This is a project conducted at the IAM Lab at the University of Maryland, College Park. I work with my supervisor, Hernisa Kacorri and my fellow lab member, Utkarsh Dwivedi.
AI and data-driven systems offer the possibility of removing many accessibility barriers. To develop and deploy such technologies, datasets and data sharing play an important role for training and evaluating machine learning models, as well as benchmarking, mitigating bias, and understanding the complexity of real world AI-infused applications for people with disabilities. However, there is a scarcity of available population data in wellness, accessibility, and aging due to smaller populations, disparate characteristics, lack of expertise for data annotation, as well as privacy concerns. This is problematic, as it leads to practical challenges in developing technologies that work for diverse user populations.
The mission of this project is to address the issues regarding inclusivity of data-driven methods and technologies and promote effective data sharing practices that support the accessibility community.

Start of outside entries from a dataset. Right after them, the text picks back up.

Lemma Stack_short_or_odd_witness :
  (len (Split (StackData (rpc_with_trace trace_9)) nl) = 9 /\
   Stack (rpc_with_trace trace_9) = Ok []) /\
  (len (Split (StackData (rpc_with_trace (str "goroutine 7 [running]:"))) nl) = 1 /\
   Stack (rpc_with_trace (str "goroutine 7 [running]:")) = Ok []).
Proof.
  split; (split; [reflexivity|]).
  - apply Stack_short_or_odd_is_empty. right. reflexivity.
  - apply Stack_short_or_odd_is_empty. left. reflexivity.
Defined.

(** C1, as stated, fails: a trace of nine lines, and likewise one of seven
    (header, four internal lines and one frame pair), has an odd number of
    lines and yields no frame at all, whatever its frame lines are. *)
Lemma Stack_nine_lines_counterexample :
  len (Split (StackData (rpc_with_trace trace_9)) nl) = 9 /\
  nth_error (Split (StackData (rpc_with_trace trace_9)) nl) 6
    = Some (tab :: str "foo/bar.go:42 +0x1a") /\
  Stack (rpc_with_trace trace_9) = Ok [] /\
  ~ (exists f, Stack (rpc_with_trace trace_9) = Ok [f]) /\
  len (Split (StackData (rpc_with_trace trace_7)) nl) = 7 /\
  Stack (rpc_with_trace trace_7) = Ok [].
Proof.
  repeat split; try reflexivity.
  intros [f Hf]. vm_compute in Hf. discriminate Hf.
Qed.

(** C1, amended. A trace of exactly 8 lines (the header, four internal
    lines, one frame pair and one closing line, such as the empty line after
    the final line feed) whose pair has the second line
    [<indent><file>:<digits> <rest>], the rest holding no space and no colon
    and the digits denoting a value of [int], yields exactly one frame: its
    location is the file, its call the pair's first line and its line number
    the value of the digits. *)
Theorem Stack_eight_lines_one_frame (r : rpcStat)
    (l0 l1 l2 l3 l4 call closing : gostring)
    (indent : ascii) (file digits rest : gostring) :
  Split (StackData r) nl =
    [l0; l1; l2; l3; l4; call;
     indent :: file ++ colon :: digits ++ space :: rest; closing] ->
  digits <> [] -> forallb is_digit digits = true ->
  decimal_value digits <= maxInt ->
  LastIndex rest space = -1 -> LastIndex rest colon = -1 ->
  Stack r = Ok [ {| Location := file; Call := call;
                    Lineno := decimal_value digits |} ].
Proof.
  intros HS Hne Hd Hmax Hsp Hco.
  set (loc := indent :: file ++ colon :: digits ++ space :: rest) in *.
  assert (Hdc : ~ In colon digits).
  { intros Hin. rewrite forallb_forall in Hd. specialize (Hd _ Hin). discriminate Hd. }
  assert (Hcidx : LastIndex loc colon = len ([indent] ++ file)).
  { unfold loc. change (indent :: file ++ colon :: digits ++ space :: rest)
      with (([indent] ++ file) ++ colon :: digits ++ space :: rest).
    apply LastIndex_last. intros Hin. apply in_app_or in Hin as [Hin|[Hin|Hin]].
    - exact (Hdc Hin).
    - discriminate Hin.
    - exact (LastIndex_absent_inv _ _ Hco Hin). }
  assert (Hidx : LastIndex loc space = len ([indent] ++ file ++ colon :: digits)).
  { unfold loc. replace (indent :: file ++ colon :: digits ++ space :: rest)
      with (([indent] ++ file ++ colon :: digits) ++ space :: rest)
      by (cbn [app]; rewrite <- app_assoc; reflexivity).
    apply LastIndex_last. exact (LastIndex_absent_inv _ _ Hsp). }
  assert (Hloc : slice loc 1 (LastIndex loc colon) = Ok file).
  { rewrite Hcidx, len_app. change 1 with (len [indent]) at 1.
    unfold loc. apply (slice_middle [indent] file (colon :: digits ++ space :: rest)). }
  assert (Hnum : slice loc (LastIndex loc colon + 1) (LastIndex loc space) = Ok digits).
  { rewrite Hcidx, Hidx.
    replace (len ([indent] ++ file) + 1) with (len ([indent] ++ file ++ [colon]))
      by (rewrite !len_app; unfold len; cbn [List.length]; lia).
    replace (len ([indent] ++ file ++ colon :: digits))
      with (len ([indent] ++ file ++ [colon]) + len digits)
      by (rewrite !len_app, len_cons; unfold len; cbn [List.length]; lia).
    replace loc with (([indent] ++ file ++ [colon]) ++ digits ++ space :: rest)
      by (unfold loc; cbn [app]; rewrite <- app_assoc; reflexivity).
    apply slice_middle. }
  rewrite (Stack_of_lines r [l0; l1; l2; l3; l4] [call; loc; closing] HS eq_refl)
    by (exists 1%nat; reflexivity).
  assert (Hc1 : 1 <= LastIndex loc colon).
  { rewrite Hcidx, len_app. unfold len at 1. cbn [List.length].
    pose proof (len_nonneg file). lia. }
  assert (Hci : LastIndex loc colon < LastIndex loc space).
  { rewrite Hcidx, Hidx. unfold len. rewrite !length_app. cbn [List.length]. lia. }
  destruct (Stack_loop_frame call loc [closing] [] Hc1 Hci)
    as (location & num & H1 & H2 & H3).
  etransitivity; [exact H3|].
  rewrite Hloc in H1. rewrite Hnum in H2. injection H1 as <-. injection H2 as <-.
  rewrite (Atoi_digits digits Hne Hd Hmax). reflexivity.
Qed.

As a first step, we have released a data surfacing repository called IncluSet (Official Site) for the accessibility community to easily discover and link to datasets that include data sourced from people with disabilities and older adults. The datasets were manually located by our research team at IAM Lab. The repository stores metadata about where the datasets can be found, the populations represented, data types, or technology used. None of the datasets is stored in our servers. A download link is only included for the datasets that are publicly available. Datasets that are available upon request include an email that data creators have indicated and a link to a webpage describing the data when available. The repository also links to datasets that don’t include any sharing intent or information from the creators by pointing to the related publications where data collection is described.
Our next step is to deepen our understanding of data sharing practices as well as the perspectives of dataset creators and users unique to the accessibility community. We are currently analyzing the datasets located in our IncluSet repository by their metadata, including the populations represented, data types, project source/funding, and data sharing methods. We aim to observe some insightful patterns of existing data sharing practices, such as whether dataset creators choosing to provide direct download link, share upon request, or provide no information on dataset sharing vary by their target population groups.
Hernisa Kacorri, Utkarsh Dwivedi, Rie Kamikubo, “Data Sharing in Wellness, Accessibility, and Aging”, In NeurIPS Workshop on Dataset Curation and Security, December 2020.
This project is supported by the National Institute on Disability, Independent Living, and Rehabilitation Research (NIDILRR, ACL, HHS #90REGE0008).